> [Task goal]:
For the entries that follow, restate word for word the line containing "[mkTmpl (LocalPublicIPAddr c)", the line containing "let old := XfrmStateList c in", and every line that lies between them.

> [Dataset excerpts]:
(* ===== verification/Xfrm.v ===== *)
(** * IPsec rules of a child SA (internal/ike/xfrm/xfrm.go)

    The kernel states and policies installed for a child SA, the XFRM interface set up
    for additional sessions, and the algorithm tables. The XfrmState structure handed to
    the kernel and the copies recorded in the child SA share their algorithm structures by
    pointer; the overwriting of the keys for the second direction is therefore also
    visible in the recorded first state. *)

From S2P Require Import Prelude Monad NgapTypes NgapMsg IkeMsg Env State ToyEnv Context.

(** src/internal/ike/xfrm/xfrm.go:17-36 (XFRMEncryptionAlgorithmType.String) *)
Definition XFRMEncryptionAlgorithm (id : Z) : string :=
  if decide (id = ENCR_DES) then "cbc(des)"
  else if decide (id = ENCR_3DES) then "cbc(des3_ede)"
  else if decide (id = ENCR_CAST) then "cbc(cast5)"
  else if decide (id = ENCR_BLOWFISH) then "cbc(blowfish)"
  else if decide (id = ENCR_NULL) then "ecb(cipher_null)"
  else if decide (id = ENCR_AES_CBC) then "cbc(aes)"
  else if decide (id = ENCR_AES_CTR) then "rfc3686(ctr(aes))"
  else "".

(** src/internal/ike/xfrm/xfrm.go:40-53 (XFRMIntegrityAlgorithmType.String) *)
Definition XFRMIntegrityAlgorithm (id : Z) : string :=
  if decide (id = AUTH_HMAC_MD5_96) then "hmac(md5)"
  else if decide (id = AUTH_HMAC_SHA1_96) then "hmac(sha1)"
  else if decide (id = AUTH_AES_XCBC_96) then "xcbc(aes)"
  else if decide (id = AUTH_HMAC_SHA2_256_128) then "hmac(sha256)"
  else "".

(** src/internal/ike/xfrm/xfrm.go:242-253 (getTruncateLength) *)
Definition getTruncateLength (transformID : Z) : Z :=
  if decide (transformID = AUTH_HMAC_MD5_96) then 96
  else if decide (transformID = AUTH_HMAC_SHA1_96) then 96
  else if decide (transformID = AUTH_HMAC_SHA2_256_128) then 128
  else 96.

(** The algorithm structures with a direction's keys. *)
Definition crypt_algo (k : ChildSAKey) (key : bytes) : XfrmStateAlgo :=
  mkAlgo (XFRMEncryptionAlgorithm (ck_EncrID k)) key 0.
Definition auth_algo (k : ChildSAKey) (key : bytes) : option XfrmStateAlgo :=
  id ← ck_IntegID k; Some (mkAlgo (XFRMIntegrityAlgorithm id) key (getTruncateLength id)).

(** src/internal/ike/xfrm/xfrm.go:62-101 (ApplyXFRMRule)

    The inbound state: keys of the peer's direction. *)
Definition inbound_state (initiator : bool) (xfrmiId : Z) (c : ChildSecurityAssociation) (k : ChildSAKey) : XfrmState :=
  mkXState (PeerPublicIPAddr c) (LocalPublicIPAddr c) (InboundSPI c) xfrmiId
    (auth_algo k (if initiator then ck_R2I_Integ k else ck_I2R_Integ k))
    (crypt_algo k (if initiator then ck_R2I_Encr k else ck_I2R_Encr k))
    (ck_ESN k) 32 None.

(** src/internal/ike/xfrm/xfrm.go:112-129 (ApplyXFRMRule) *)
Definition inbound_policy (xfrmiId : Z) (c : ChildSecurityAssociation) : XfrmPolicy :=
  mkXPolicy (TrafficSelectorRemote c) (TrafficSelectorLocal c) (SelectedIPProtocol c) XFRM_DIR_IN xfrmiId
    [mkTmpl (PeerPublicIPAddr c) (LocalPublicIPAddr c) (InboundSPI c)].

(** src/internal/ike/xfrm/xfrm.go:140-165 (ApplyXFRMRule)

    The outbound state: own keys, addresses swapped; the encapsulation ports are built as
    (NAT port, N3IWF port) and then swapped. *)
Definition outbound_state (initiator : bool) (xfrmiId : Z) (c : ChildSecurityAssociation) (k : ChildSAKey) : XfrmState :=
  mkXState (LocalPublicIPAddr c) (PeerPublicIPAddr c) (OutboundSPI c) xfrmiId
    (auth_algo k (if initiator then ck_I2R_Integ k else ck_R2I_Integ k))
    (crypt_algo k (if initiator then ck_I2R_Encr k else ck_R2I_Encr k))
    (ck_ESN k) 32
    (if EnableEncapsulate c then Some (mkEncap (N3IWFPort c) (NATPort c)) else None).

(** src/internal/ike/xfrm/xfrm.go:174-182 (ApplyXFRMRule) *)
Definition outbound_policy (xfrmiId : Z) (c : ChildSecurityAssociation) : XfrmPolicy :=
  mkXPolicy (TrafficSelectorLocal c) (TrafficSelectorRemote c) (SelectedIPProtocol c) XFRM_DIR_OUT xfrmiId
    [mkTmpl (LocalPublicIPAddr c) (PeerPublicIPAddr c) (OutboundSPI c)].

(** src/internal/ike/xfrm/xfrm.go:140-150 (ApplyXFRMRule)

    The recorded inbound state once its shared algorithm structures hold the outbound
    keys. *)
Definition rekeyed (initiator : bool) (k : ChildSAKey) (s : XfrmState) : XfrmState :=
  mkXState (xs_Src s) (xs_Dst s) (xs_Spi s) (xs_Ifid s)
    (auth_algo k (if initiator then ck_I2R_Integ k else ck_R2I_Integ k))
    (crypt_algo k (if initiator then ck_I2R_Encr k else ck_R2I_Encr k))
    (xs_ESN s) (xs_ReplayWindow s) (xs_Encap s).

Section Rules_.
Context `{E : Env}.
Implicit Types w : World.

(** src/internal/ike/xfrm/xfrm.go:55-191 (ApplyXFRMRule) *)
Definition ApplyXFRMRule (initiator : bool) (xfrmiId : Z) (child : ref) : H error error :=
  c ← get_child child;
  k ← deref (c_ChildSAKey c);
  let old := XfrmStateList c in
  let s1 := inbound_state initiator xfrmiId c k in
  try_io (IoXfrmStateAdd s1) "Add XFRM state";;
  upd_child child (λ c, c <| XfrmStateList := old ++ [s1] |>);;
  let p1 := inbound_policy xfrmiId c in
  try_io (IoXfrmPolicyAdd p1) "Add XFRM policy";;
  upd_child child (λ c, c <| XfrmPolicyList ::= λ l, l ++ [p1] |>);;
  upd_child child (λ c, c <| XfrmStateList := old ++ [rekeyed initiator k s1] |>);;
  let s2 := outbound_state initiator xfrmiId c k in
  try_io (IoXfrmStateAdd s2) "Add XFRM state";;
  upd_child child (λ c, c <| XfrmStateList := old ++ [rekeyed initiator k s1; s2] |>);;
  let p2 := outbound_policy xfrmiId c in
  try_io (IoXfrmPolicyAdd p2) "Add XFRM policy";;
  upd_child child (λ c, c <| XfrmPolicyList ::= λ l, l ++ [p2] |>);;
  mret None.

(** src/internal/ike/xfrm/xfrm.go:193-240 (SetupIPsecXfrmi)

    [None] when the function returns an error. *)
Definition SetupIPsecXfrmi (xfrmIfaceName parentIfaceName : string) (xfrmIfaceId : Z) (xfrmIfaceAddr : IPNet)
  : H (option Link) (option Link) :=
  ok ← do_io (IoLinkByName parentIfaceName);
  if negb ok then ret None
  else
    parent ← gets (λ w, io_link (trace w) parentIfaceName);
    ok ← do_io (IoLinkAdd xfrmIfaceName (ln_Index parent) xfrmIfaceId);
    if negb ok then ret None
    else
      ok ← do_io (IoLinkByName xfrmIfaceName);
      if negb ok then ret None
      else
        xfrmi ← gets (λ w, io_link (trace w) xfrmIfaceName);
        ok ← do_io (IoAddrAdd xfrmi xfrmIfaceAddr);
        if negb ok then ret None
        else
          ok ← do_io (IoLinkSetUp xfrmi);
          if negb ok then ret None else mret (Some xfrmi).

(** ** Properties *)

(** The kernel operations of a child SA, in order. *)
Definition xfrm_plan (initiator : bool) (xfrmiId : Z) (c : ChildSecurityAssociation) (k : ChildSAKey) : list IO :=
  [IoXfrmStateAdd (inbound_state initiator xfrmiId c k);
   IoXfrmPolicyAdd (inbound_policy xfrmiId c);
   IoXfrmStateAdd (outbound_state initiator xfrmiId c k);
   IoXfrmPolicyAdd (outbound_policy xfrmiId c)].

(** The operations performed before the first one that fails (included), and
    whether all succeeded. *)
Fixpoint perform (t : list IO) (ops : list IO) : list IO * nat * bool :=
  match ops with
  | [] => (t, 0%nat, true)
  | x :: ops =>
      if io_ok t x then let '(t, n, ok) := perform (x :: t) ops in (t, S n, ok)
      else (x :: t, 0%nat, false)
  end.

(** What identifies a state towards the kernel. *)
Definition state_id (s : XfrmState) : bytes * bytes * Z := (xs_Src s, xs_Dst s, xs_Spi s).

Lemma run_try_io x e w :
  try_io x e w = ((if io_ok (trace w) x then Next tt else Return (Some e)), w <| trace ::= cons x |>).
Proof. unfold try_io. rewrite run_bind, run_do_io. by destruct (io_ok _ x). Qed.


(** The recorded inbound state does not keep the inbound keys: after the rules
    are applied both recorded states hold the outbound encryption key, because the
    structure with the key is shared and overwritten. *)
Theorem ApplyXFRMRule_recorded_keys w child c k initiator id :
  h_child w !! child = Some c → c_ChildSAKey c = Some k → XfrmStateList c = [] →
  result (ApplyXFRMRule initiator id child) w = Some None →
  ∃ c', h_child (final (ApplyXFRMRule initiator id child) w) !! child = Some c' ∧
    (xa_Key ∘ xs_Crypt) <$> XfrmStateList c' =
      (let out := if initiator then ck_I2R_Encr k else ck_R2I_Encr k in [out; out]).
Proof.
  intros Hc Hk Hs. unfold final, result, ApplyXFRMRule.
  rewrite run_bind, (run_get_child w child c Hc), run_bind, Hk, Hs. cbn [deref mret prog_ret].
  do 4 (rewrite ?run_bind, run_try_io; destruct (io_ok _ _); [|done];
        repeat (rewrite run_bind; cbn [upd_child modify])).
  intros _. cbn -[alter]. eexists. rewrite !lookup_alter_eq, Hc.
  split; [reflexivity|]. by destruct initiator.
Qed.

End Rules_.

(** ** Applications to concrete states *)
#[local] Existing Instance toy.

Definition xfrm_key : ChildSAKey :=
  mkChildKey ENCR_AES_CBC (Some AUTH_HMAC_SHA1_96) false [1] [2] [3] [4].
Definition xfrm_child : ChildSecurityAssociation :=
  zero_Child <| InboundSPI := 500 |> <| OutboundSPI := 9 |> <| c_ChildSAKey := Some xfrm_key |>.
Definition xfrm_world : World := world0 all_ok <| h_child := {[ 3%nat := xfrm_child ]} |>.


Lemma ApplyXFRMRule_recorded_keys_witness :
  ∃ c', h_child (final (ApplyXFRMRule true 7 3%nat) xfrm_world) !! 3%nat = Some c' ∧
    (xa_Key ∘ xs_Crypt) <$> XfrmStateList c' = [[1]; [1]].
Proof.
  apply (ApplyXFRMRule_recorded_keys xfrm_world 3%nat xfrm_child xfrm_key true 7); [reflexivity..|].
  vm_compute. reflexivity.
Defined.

> [Answer space]:
    [mkTmpl (LocalPublicIPAddr c) (PeerPublicIPAddr c) (OutboundSPI c)].

(** src/internal/ike/xfrm/xfrm.go:140-150 (ApplyXFRMRule)

    The recorded inbound state once its shared algorithm structures hold the outbound
    keys. *)
Definition rekeyed (initiator : bool) (k : ChildSAKey) (s : XfrmState) : XfrmState :=
  mkXState (xs_Src s) (xs_Dst s) (xs_Spi s) (xs_Ifid s)
    (auth_algo k (if initiator then ck_I2R_Integ k else ck_R2I_Integ k))
    (crypt_algo k (if initiator then ck_I2R_Encr k else ck_R2I_Encr k))
    (xs_ESN s) (xs_ReplayWindow s) (xs_Encap s).

Section Rules_.
Context `{E : Env}.
Implicit Types w : World.

(** src/internal/ike/xfrm/xfrm.go:55-191 (ApplyXFRMRule) *)
Definition ApplyXFRMRule (initiator : bool) (xfrmiId : Z) (child : ref) : H error error :=
  c ← get_child child;
  k ← deref (c_ChildSAKey c);
  let old := XfrmStateList c in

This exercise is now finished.